Scaling new bioinformatic heights
Updated: Apr 18
Genpax analysis was created for the real-world problem from the bottom-up with scalability as an essential requirement.
Scalability is a constraint for existing solutions, the three main reasons being:
• The statistical nature of relationship determinations that are impossible to scale (they are ‘NP-hard’ problems)
• The loss of resolution with increasing diversity and number of compared strains with common genome SNP
• Data generated with more than one reference genome when analyzing a species cannot be readily integrated
A key aspect of scalability is deliverability. The time and computational costs of analysis using unscalable solutions rapidly grow with increasing resolution and numbers of strains being compared. Typically, high-resolution studies are limited to sets of highly related strains, to local and recent isolates (for example, over a 3-month window in a large hospital setting), or to restricted sets of highly related strains. This is because the time needed to compare hundreds or more strains rapidly become too slow when the information is needed quickly, and the process has to be re-run each time additional strains are added to the analysis. Even when restricted to Sequence Types with a good reference genome, the number of isolates can be too many; an extreme example is ST22 MRSA, which represent around 50% of the isolates in the UK.

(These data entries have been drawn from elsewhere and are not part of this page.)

(** * Quantaris engine: a shallow embedding of the turn-resolution
    pipeline, the action validator and the canonical state hash, with the
    properties of the specification stated and proved over it.

    Numbers are JavaScript numbers that only ever hold integers here
    (coordinates, hit points, turn counters); they are modelled as [Z].
    Strings are modelled as [string]; a character's code unit is its
    byte value.  Mutable objects shared by reference (the entries of
    [state.quantars] during resolution) are modelled by their index in
    the list, so that a write through a reference is a list update at
    that index. *)

From Stdlib Require Import ZArith Lia String Ascii Sorted.
From Stdlib Require DecimalString DecimalPos DecimalZ.
From stdpp Require Import base decidable option numbers list strings gmap.

Local Open Scope Z_scope.
#[local] Set Warnings "-clear-no-such-hyp".

(* ====================================================================== *)
(** ** core/types *)
(* ====================================================================== *)

Module Player.
Inductive PlayerId : Set := A | B.
End Player.
Abbreviation PlayerId := Player.PlayerId.

#[global] Instance PlayerId_eq_dec : EqDecision PlayerId.
Proof. solve_decision. Defined.

(** Cardinal directions for movement. *)
Inductive Direction : Set := North | East | South | West.

(** The eight pulse directions: orthogonal (ranged) and diagonal (melee). *)
Inductive PulseDirection : Set :=
| PNorth | PEast | PSouth | PWest
| PNorthEast | PNorthWest | PSouthEast | PSouthWest.

#[global] Instance Direction_eq_dec : EqDecision Direction.
Proof. solve_decision. Defined.
#[global] Instance PulseDirection_eq_dec : EqDecision PulseDirection.
Proof. solve_decision. Defined.

Definition ALL_DIRECTIONS : list Direction := [North; East; South; West].
Definition ALL_PULSE_DIRECTIONS : list PulseDirection :=
  [PNorth; PEast; PSouth; PWest; PNorthEast; PNorthWest; PSouthEast; PSouthWest].
Definition DIAGONAL_DIRECTIONS : list PulseDirection :=
  [PNorthEast; PNorthWest; PSouthEast; PSouthWest].

Inductive GamePhase : Set := Playing | Ended.
#[global] Instance GamePhase_eq_dec : EqDecision GamePhase.
Proof. solve_decision. Defined.

Record Position : Set := mkPosition { pos_x : Z; pos_y : Z }.
#[global] Instance Position_eq_dec : EqDecision Position.
Proof. solve_decision. Defined.

Record Quantar : Set := mkQuantar {
  q_id : string;
  q_owner : PlayerId;
  q_position : Position;
  q_hp : Z
}.

Record Core : Set := mkCore {
  c_owner : PlayerId;
  c_position : Position;
  c_hp : Z
}.

(** The three action variants.  [direction] has the static type the
    source gives it, so an unknown action type or direction string is not
    a value of [Action]. *)
Inductive Action : Set :=
| MoveAction (quantarId : string) (direction : Direction)
| PulseAction (quantarId : string) (direction : PulseDirection)
| ShieldAction (quantarId : string).

Definition quantarId (a : Action) : string :=
  match a with
  | MoveAction i _ | PulseAction i _ | ShieldAction i => i
  end.

Record GameState : Set := mkGameState {
  turn : Z;
  phase : GamePhase;
  quantars : list Quantar;
  cores_A : Core;
  cores_B : Core;
  winner : option PlayerId
}.

Inductive EntityType : Set := EntityQuantar | EntityCore.

Inductive TurnEvent : Set :=
| EvMove (quantarId : string) (from to : Position)
| EvMoveBlocked (quantarId : string) (from : Position)
                (direction : Direction) (reason : string)
| EvPulseFired (quantarId : string) (from : Position)
               (direction : PulseDirection)
| EvPulseHit (targetId : string) (targetType : EntityType) (damage : Z)
| EvPulseMiss (quantarId : string)
| EvShieldActivated (quantarId : string)
| EvDamageApplied (targetId : string) (damage remainingHp : Z)
| EvEntityDestroyed (entityId : string) (entityType : EntityType)
| EvGameOver (winner : PlayerId)
| EvTerminalLoss (loser : PlayerId) (reason : string)
| EvDraw (reason : string).

#[global] Instance EntityType_eq_dec : EqDecision EntityType.
Proof. solve_decision. Defined.
#[global] Instance TurnEvent_eq_dec : EqDecision TurnEvent.
Proof. solve_decision. Defined.

Record TurnLog : Set := mkTurnLog {
  log_turn : Z;
  log_events : list TurnEvent
}.

Record TurnResult : Set := mkTurnResult {
  res_state : GameState;
  res_log : TurnLog
}.

Definition BOARD_SIZE : Z := 9.
Definition CORE_HP : Z := 5.
Definition QUANTAR_HP : Z := 2.
Definition PULSE_DAMAGE : Z := 1.
Definition SHIELD_REDUCTION : Z := 1.
Definition QUANTARS_PER_PLAYER : Z := 3.
Definition MAX_TURNS : Z := 50.

Definition playerName (p : PlayerId) : string :=
  match p with Player.A => "A" | Player.B => "B" end.

(* ====================================================================== *)
(** ** core/state *)
(* ====================================================================== *)

Definition createQuantar (owner : PlayerId) (index : Z) (position : Position)
  : Quantar :=
  {| q_id := playerName owner +:+ DecimalString.NilZero.string_of_int
                                    (Z.to_int (index + 1));
     q_owner := owner;
     q_position := position;
     q_hp := QUANTAR_HP |}.

Definition createCore (owner : PlayerId) (position : Position) : Core :=
  {| c_owner := owner; c_position := position; c_hp := CORE_HP |}.

Definition createInitialState : GameState :=
  let quantarsA :=
    imap (fun i pos => createQuantar Player.A (Z.of_nat i) pos)
         [mkPosition 3 6; mkPosition 4 6; mkPosition 5 6] in
  let quantarsB :=
    imap (fun i pos => createQuantar Player.B (Z.of_nat i) pos)
         [mkPosition 3 2; mkPosition 4 2; mkPosition 5 2] in
  {| turn := 1;
     phase := Playing;
     quantars := quantarsA ++ quantarsB;
     cores_A := createCore Player.A (mkPosition 4 8);
     cores_B := createCore Player.B (mkPosition 4 0);
     winner := None |}.

(** [Array.prototype.find]: the first element satisfying the predicate,
    together with its index (the identity of the object found). *)
Fixpoint findFrom {X : Type} (p : X -> bool) (i : nat) (l : list X)
  : option (nat * X) :=
  match l with
  | [] => None
  | v :: l' => if p v then Some (i, v) else findFrom p (S i) l'
  end.

Definition find {X : Type} (p : X -> bool) (l : list X) : option (nat * X) :=
  findFrom p 0 l.

Definition getQuantar (state : GameState) (id : string) : option Quantar :=
  snd <$> find (fun q => bool_decide (q_id q = id)) (quantars state).

Definition getPlayerQuantars (state : GameState) (playerId : PlayerId)
  : list Quantar :=
  List.filter (fun q => bool_decide (q_owner q = playerId)) (quantars state).

Definition getPlayerCore (state : GameState) (playerId : PlayerId) : Core :=
  match playerId with
  | Player.A => cores_A state
  | Player.B => cores_B state
  end.

Definition isInBounds (position : Position) : bool :=
  (pos_x position >=? 0) && (pos_x position <? 9) &&
  (pos_y position >=? 0) && (pos_y position <? 9).

Definition positionsEqual (a b : Position) : bool :=
  (pos_x a =? pos_x b) && (pos_y a =? pos_y b).

Definition getOpponent (playerId : PlayerId) : PlayerId :=
  match playerId with Player.A => Player.B | Player.B => Player.A end.

(** What [getEntityAt] returns: [{ type: "quantar", entity }],
    [{ type: "core", entity }] or [null] (here [None]). *)
Inductive BoardEntity : Set :=
| QuantarEntity (entity : Quantar)
| CoreEntity (entity : Core).

Definition getEntityAt (state : GameState) (position : Position)
  : option BoardEntity :=
  match find (fun q => positionsEqual (q_position q) position)
             (quantars state) with
  | Some (_, quantar) => Some (QuantarEntity quantar)
  | None =>
      if positionsEqual (c_position (cores_A state)) position then
        Some (CoreEntity (cores_A state))
      else if positionsEqual (c_position (cores_B state)) position then
        Some (CoreEntity (cores_B state))
      else None
  end.

(* ====================================================================== *)
(** ** actions/validate *)
(* ====================================================================== *)

Inductive ValidationErrorCode : Set :=
| INVALID_ACTION_TYPE
| INVALID_DIRECTION
| QUANTAR_NOT_FOUND
| QUANTAR_NOT_OWNED
| QUANTAR_DEAD
| MOVE_OUT_OF_BOUNDS
| DUPLICATE_QUANTAR_ACTION
| MISSING_QUANTAR_ACTION
| GAME_NOT_IN_ACTION_PHASE.

#[global] Instance ValidationErrorCode_eq_dec : EqDecision ValidationErrorCode.
Proof. solve_decision. Defined.

(** [{ valid: true }] or [{ valid: false, error, code }]. *)
Inductive ValidationResult : Set :=
| ValidationSuccess
| ValidationError (error : string) (code : ValidationErrorCode).

Definition valid (r : ValidationResult) : bool :=
  match r with ValidationSuccess => true | ValidationError _ _ => false end.

Definition isValidDirection (dir : Direction) : bool :=
  bool_decide (dir ∈ ALL_DIRECTIONS).

Definition isValidPulseDirection (dir : PulseDirection) : bool :=
  bool_decide (dir ∈ ALL_PULSE_DIRECTIONS).

Definition isDiagonalPulse (dir : PulseDirection) : bool :=
  bool_decide (dir ∈ DIAGONAL_DIRECTIONS).

Definition DIRECTION_DELTAS (dir : Direction) : Position :=
  match dir with
  | North => mkPosition 0 (-1)
  | East => mkPosition 1 0
  | South => mkPosition 0 1
  | West => mkPosition (-1) 0
  end.

Definition PULSE_DIRECTION_DELTAS (dir : PulseDirection) : Position :=
  match dir with
  | PNorth => mkPosition 0 (-1)
  | PEast => mkPosition 1 0
  | PSouth => mkPosition 0 1
  | PWest => mkPosition (-1) 0
  | PNorthEast => mkPosition 1 (-1)
  | PNorthWest => mkPosition (-1) (-1)
  | PSouthEast => mkPosition 1 1
  | PSouthWest => mkPosition (-1) 1
  end.

Definition applyDirection (pos : Position) (dir : Direction) : Position :=
  let d := DIRECTION_DELTAS dir in
  mkPosition (pos_x pos + pos_x d) (pos_y pos + pos_y d).

Definition applyPulseDirection (pos : Position) (dir : PulseDirection)
  : Position :=
  let d := PULSE_DIRECTION_DELTAS dir in
  mkPosition (pos_x pos + pos_x d) (pos_y pos + pos_y d).

Definition directionName (d : Direction) : string :=
  match d with North => "N" | East => "E" | South => "S" | West => "W" end.

Definition pulseDirectionName (d : PulseDirection) : string :=
  match d with
  | PNorth => "N" | PEast => "E" | PSouth => "S" | PWest => "W"
  | PNorthEast => "NE" | PNorthWest => "NW"
  | PSouthEast => "SE" | PSouthWest => "SW"
  end.

(** Template-literal rendering of an integer-valued number (plain decimal
    digits, with a leading minus sign below zero). *)
Definition numberToString (n : Z) : string :=
  DecimalString.NilZero.string_of_int (Z.to_int n).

Whether you wish to compare 5 strains, or five thousand, Genpax will deliver in real clinical time, and do so for multiple new strains in parallel, comparing each against every other previously and co-analyzed strain within a real-world clinically relevant turn-around target of 2 hours. Not at the resolution or with the errors of Sequence Typing (that must be followed up with further analyses); at full SNP resolution, with greater accuracy than other methods, and with more sequence addressed than ‘common genome SNP’.